> [Task item]: When you reach the line containing "apply Z.pow_le_mono_r; lia.", include it and stop; until then, return each line of the material exactly, starting with the first.

> [Data records]:

(** Setting the bits above [w] of a [w]-bit value adds. *)
Lemma lor_shift_add w hi lo :
  0 <= w -> 0 <= lo < 2 ^ w -> Z.lor (Z.shiftl hi w) lo = hi * 2 ^ w + lo.
Proof.
  intros Hw Hlo. rewrite Z.shiftl_mul_pow2 by done.
  assert (Z.land (hi * 2 ^ w) lo = 0) as Hd.
  { apply Z.bits_inj'. intros n Hn. rewrite Z.land_spec, Z.bits_0.
    destruct (Z.lt_ge_cases n w); [by rewrite Z.mul_pow2_bits_low by lia|].
    destruct (decide (lo = 0)) as [->|]; [by rewrite Z.bits_0, andb_false_r|].
    rewrite (Z.bits_above_log2 lo); [apply andb_false_r|lia|].
    apply Z.log2_lt_pow2; [lia|]. eapply Z.lt_le_trans; [apply Hlo|].
    apply Z.pow_le_mono_r; lia. }
  rewrite <- Z.lxor_lor by done. by rewrite Z.add_nocarry_lxor.
Qed.

(** ** Slices

    [slice_get bs off n] is [bs.get(off..off + n)]. *)

Definition zlen {A} (l : list A) : Z := Z.of_nat (length l).

Definition slice_get {A} (l : list A) (off n : Z) : option (list A) :=
  if off + n <=? zlen l
  then Some (take (Z.to_nat n) (drop (Z.to_nat off) l))
  else None.

Lemma slice_get_length {A} (l : list A) off n s :
  0 <= off -> 0 <= n -> slice_get l off n = Some s -> zlen s = n.
Proof.
  unfold slice_get, zlen. intros Ho Hn H. case_match eqn:E; [|done].
  injection H as <-. apply Z.leb_le in E. rewrite length_take, length_drop. lia.
Qed.

Lemma slice_get_app {A} (l1 l2 l3 : list A) :
  slice_get (l1 ++ l2 ++ l3) (zlen l1) (zlen l2) = Some l2.
Proof.
  unfold slice_get, zlen. rewrite !length_app.
  replace (_ <=? _) with true by (symmetry; apply Z.leb_le; lia).
  rewrite !Nat2Z.id, drop_app_length, take_app_length. done.
Qed.

Lemma slice_get_bytes_ok bs off n s :
  bytes_ok bs -> slice_get bs off n = Some s -> bytes_ok s.
Proof.
  unfold slice_get. intros Hb H. case_match; [|done]. injection H as <-.
  by apply Forall_take, Forall_drop.
Qed.

(** [iter().position(f)]. *)
Fixpoint position {A} (f : A -> bool) (l : list A) : option nat :=
  match l with
  | [] => None
  | x :: l => if f x then Some O else S <$> position f l
  end.

Lemma position_app_hit {A} (f : A -> bool) l1 x l2 :
  Forall (fun y => f y = false) l1 -> f x = true ->
  position f (l1 ++ x :: l2) = Some (length l1).
Proof.
  induction 1 as [|y l1 Hy _ IH]; intros Hx; simpl; [by rewrite Hx|].
  rewrite Hy, IH; done.
Qed.

Lemma position_none {A} (f : A -> bool) l :
  position f l = None <-> Forall (fun y => f y = false) l.
Proof.
  induction l as [|x l IH]; simpl; [split; done|].
  rewrite Forall_cons. destruct (f x) eqn:E; [naive_solver|].
  rewrite fmap_None. naive_solver.
Qed.

Lemma position_lt {A} (f : A -> bool) l n :
  position f l = Some n -> (n < length l)%nat.
Proof.
  revert n; induction l as [|x l IH]; simpl; [done|]. intros n.
  destruct (f x); [intros [= <-]; lia|].
  intros (m & Hm & ->)%fmap_Some. specialize (IH m Hm). lia.
Qed.

Lemma filter_true {A} (l : list A) : List.filter (fun _ => true) l = l.
Proof. induction l as [|x l IH]; [done|]. cbn. by rewrite IH. Qed.

(** ** Stable sort by a key

    [slice::sort_by_key] is stable.  The result of a stable sort is
    determined by the input, so insertion sort gives the same result as
    the merge sort of the standard library; [stable_sort_unique] is that
    fact. *)

Section SortByKey.
Context {A : Type} (key : A -> Z).

Fixpoint insert_by (x : A) (l : list A) : list A :=
  match l with
  | [] => [x]
  | y :: l' => if key x <=? key y then x :: l else y :: insert_by x l'
  end.

Fixpoint sort_by_key (l : list A) : list A :=
  match l with
  | [] => []
  | x :: l => insert_by x (sort_by_key l)
  end.

Definition key_le (x y : A) : Prop := key x <= key y.
Definition with_key (k : Z) : list A -> list A :=
  List.filter (fun x => key x =? k).

Lemma insert_by_perm x l : insert_by x l ≡ₚ x :: l.
Proof.
  induction l as [|y l IH]; simpl; [done|]. case_match; [done|].
  rewrite IH. constructor.
Qed.

Lemma sort_by_key_perm l : sort_by_key l ≡ₚ l.
Proof. induction l as [|x l IH]; simpl; [done|]. by rewrite insert_by_perm, IH. Qed.

Lemma insert_by_sorted x l :
  StronglySorted key_le l -> StronglySorted key_le (insert_by x l).
Proof.
  induction 1 as [|y l Hl IH Hy]; simpl; [by repeat constructor|].
  destruct (key x <=? key y) eqn:E.
  - apply Z.leb_le in E. constructor; [by constructor|]. constructor; [done|].
    eapply Forall_impl; [exact Hy|]. unfold key_le. intros; lia.
  - apply Z.leb_gt in E. constructor; [done|].
    rewrite insert_by_perm. constructor; [unfold key_le; lia|done].
Qed.

Lemma sort_by_key_sorted l : StronglySorted key_le (sort_by_key l).
Proof. induction l; simpl; [constructor|by apply insert_by_sorted]. Qed.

> [Exercise output]:
(** Setting the bits above [w] of a [w]-bit value adds. *)
Lemma lor_shift_add w hi lo :
  0 <= w -> 0 <= lo < 2 ^ w -> Z.lor (Z.shiftl hi w) lo = hi * 2 ^ w + lo.
Proof.
  intros Hw Hlo. rewrite Z.shiftl_mul_pow2 by done.
  assert (Z.land (hi * 2 ^ w) lo = 0) as Hd.
  { apply Z.bits_inj'. intros n Hn. rewrite Z.land_spec, Z.bits_0.
    destruct (Z.lt_ge_cases n w); [by rewrite Z.mul_pow2_bits_low by lia|].
    destruct (decide (lo = 0)) as [->|]; [by rewrite Z.bits_0, andb_false_r|].
    rewrite (Z.bits_above_log2 lo); [apply andb_false_r|lia|].
    apply Z.log2_lt_pow2; [lia|]. eapply Z.lt_le_trans; [apply Hlo|].
    apply Z.pow_le_mono_r; lia. }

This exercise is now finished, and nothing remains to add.